Directions: Throughout the material below, how many lines include the string "revert"? Reply with only the number.

Material supplied:
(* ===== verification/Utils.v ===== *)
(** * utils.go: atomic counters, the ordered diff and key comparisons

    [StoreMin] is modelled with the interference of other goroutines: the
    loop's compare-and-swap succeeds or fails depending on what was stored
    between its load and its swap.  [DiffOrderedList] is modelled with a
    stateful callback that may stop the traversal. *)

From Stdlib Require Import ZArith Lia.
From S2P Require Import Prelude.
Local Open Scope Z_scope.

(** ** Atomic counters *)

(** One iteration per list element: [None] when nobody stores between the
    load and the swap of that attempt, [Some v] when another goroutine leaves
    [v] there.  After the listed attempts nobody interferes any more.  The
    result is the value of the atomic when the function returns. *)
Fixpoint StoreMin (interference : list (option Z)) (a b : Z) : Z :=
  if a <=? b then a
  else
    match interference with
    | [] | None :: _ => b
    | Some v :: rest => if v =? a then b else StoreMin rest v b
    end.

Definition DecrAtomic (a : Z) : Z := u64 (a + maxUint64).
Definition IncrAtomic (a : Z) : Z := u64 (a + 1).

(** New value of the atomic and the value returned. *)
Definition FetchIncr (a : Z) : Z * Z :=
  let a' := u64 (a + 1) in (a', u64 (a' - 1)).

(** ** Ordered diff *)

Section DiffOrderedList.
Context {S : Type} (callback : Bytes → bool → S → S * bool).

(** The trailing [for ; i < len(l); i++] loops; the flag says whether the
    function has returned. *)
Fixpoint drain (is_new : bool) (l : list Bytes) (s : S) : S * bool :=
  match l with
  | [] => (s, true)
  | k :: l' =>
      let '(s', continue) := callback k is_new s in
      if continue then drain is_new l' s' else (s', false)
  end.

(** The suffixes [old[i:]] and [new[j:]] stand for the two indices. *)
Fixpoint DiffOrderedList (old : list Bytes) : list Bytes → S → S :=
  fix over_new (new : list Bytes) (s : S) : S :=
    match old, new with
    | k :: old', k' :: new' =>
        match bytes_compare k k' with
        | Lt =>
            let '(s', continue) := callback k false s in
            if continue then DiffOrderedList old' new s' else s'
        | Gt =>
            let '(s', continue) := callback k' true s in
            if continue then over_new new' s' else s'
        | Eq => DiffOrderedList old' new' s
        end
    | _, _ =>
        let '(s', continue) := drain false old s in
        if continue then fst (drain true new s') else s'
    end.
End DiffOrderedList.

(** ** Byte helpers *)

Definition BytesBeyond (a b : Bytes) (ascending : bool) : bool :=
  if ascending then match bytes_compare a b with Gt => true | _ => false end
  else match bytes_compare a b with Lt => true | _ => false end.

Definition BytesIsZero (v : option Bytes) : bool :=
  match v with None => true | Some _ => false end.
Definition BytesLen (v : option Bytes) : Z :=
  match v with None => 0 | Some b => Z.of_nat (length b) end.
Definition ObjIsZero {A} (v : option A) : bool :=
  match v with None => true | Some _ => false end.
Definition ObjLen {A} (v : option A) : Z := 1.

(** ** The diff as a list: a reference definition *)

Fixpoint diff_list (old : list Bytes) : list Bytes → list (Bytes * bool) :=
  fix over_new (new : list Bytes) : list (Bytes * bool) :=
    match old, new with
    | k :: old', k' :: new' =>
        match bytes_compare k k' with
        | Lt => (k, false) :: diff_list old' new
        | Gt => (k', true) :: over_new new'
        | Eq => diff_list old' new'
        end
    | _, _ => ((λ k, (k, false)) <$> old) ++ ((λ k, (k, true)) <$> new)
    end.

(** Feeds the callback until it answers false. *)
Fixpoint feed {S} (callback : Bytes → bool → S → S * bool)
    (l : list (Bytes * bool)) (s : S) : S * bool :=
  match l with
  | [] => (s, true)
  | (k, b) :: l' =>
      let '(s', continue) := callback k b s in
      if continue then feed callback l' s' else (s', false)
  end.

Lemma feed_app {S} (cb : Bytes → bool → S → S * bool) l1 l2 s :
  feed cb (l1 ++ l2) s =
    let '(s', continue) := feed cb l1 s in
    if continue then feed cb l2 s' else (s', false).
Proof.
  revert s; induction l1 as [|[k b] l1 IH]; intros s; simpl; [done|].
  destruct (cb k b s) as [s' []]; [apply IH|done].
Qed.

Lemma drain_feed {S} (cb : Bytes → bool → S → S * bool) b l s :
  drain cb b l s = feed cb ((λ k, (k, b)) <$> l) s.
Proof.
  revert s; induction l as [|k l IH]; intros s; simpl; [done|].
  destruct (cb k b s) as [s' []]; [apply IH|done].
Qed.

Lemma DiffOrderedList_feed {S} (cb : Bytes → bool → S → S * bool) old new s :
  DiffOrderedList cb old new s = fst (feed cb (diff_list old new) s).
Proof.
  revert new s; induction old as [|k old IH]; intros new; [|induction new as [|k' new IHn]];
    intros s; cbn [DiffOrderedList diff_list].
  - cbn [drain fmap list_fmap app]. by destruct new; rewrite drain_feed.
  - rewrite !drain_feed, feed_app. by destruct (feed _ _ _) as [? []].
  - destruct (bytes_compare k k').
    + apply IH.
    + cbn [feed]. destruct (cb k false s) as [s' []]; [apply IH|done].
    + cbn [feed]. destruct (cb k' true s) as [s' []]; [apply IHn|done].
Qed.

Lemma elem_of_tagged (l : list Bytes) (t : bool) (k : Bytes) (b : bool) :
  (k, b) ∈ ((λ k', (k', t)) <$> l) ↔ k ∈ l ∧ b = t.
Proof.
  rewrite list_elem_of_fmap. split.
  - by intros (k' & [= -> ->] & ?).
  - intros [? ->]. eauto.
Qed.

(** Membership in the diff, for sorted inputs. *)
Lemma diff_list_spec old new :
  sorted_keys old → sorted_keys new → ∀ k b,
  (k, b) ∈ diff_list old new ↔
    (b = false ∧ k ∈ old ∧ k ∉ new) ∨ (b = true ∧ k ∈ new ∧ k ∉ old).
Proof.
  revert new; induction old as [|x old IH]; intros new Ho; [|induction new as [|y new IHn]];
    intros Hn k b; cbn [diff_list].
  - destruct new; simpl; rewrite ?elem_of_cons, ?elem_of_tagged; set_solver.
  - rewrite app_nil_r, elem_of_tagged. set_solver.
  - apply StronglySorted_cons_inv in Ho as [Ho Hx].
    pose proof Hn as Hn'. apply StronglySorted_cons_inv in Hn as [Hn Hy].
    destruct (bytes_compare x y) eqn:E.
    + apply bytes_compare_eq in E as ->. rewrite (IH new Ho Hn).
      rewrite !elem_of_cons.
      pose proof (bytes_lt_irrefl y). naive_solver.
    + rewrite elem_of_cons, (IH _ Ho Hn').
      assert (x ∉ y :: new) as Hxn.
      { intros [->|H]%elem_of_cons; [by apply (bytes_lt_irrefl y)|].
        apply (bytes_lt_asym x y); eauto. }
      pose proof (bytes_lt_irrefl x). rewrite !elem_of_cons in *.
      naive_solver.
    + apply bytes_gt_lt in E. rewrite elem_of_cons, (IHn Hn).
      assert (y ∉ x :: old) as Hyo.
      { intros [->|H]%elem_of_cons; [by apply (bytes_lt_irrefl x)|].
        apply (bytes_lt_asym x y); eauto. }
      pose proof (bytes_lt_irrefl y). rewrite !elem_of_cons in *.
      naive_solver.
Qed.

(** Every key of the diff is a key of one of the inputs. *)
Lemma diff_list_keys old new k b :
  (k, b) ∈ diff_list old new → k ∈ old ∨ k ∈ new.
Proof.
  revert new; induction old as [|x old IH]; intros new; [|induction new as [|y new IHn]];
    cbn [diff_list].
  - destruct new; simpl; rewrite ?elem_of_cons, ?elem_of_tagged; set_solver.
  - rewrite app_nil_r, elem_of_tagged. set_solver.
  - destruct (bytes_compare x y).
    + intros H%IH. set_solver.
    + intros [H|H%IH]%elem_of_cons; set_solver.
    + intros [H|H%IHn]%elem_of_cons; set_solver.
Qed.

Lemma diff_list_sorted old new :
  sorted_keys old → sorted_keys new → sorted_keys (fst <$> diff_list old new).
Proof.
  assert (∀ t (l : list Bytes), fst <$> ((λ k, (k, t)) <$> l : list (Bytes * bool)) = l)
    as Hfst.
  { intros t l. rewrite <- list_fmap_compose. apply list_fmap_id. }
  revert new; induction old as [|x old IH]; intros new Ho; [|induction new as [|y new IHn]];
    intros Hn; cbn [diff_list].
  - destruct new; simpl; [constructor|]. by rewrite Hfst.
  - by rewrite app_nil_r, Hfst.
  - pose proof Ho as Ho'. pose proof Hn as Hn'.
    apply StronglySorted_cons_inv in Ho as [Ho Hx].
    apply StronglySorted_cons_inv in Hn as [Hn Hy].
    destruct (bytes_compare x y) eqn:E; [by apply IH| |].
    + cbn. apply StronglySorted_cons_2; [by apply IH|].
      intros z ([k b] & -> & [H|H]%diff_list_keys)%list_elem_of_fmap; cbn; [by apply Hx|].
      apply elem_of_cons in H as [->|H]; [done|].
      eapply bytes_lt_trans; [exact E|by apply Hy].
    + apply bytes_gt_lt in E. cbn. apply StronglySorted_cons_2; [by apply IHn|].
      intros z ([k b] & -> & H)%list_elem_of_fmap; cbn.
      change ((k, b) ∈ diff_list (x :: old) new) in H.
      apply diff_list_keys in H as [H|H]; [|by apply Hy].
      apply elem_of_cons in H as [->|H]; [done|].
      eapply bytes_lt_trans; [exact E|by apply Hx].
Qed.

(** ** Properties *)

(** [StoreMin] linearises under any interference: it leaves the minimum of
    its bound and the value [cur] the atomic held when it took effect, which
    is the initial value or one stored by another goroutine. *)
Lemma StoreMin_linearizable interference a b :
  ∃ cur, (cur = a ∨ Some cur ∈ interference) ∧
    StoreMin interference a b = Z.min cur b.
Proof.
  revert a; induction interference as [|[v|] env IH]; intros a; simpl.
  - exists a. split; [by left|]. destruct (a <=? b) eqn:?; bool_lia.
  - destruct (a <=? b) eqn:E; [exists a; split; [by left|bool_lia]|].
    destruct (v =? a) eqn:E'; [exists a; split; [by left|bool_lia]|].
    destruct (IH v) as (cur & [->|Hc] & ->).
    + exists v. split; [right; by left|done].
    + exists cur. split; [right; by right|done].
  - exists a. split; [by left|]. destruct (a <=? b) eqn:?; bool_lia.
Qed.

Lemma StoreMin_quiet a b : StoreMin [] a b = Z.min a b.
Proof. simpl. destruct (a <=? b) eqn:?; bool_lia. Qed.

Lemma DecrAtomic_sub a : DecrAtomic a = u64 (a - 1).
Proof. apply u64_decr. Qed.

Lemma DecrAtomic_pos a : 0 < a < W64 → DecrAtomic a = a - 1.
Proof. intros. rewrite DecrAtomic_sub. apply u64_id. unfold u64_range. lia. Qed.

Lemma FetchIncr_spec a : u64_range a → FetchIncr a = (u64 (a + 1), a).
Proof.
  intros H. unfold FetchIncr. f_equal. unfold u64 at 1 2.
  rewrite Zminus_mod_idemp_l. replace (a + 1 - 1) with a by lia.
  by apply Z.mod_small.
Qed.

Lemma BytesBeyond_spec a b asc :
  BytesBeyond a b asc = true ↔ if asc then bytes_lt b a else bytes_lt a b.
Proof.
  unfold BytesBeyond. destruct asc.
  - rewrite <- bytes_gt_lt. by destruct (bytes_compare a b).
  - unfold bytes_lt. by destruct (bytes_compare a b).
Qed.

Answer box: 7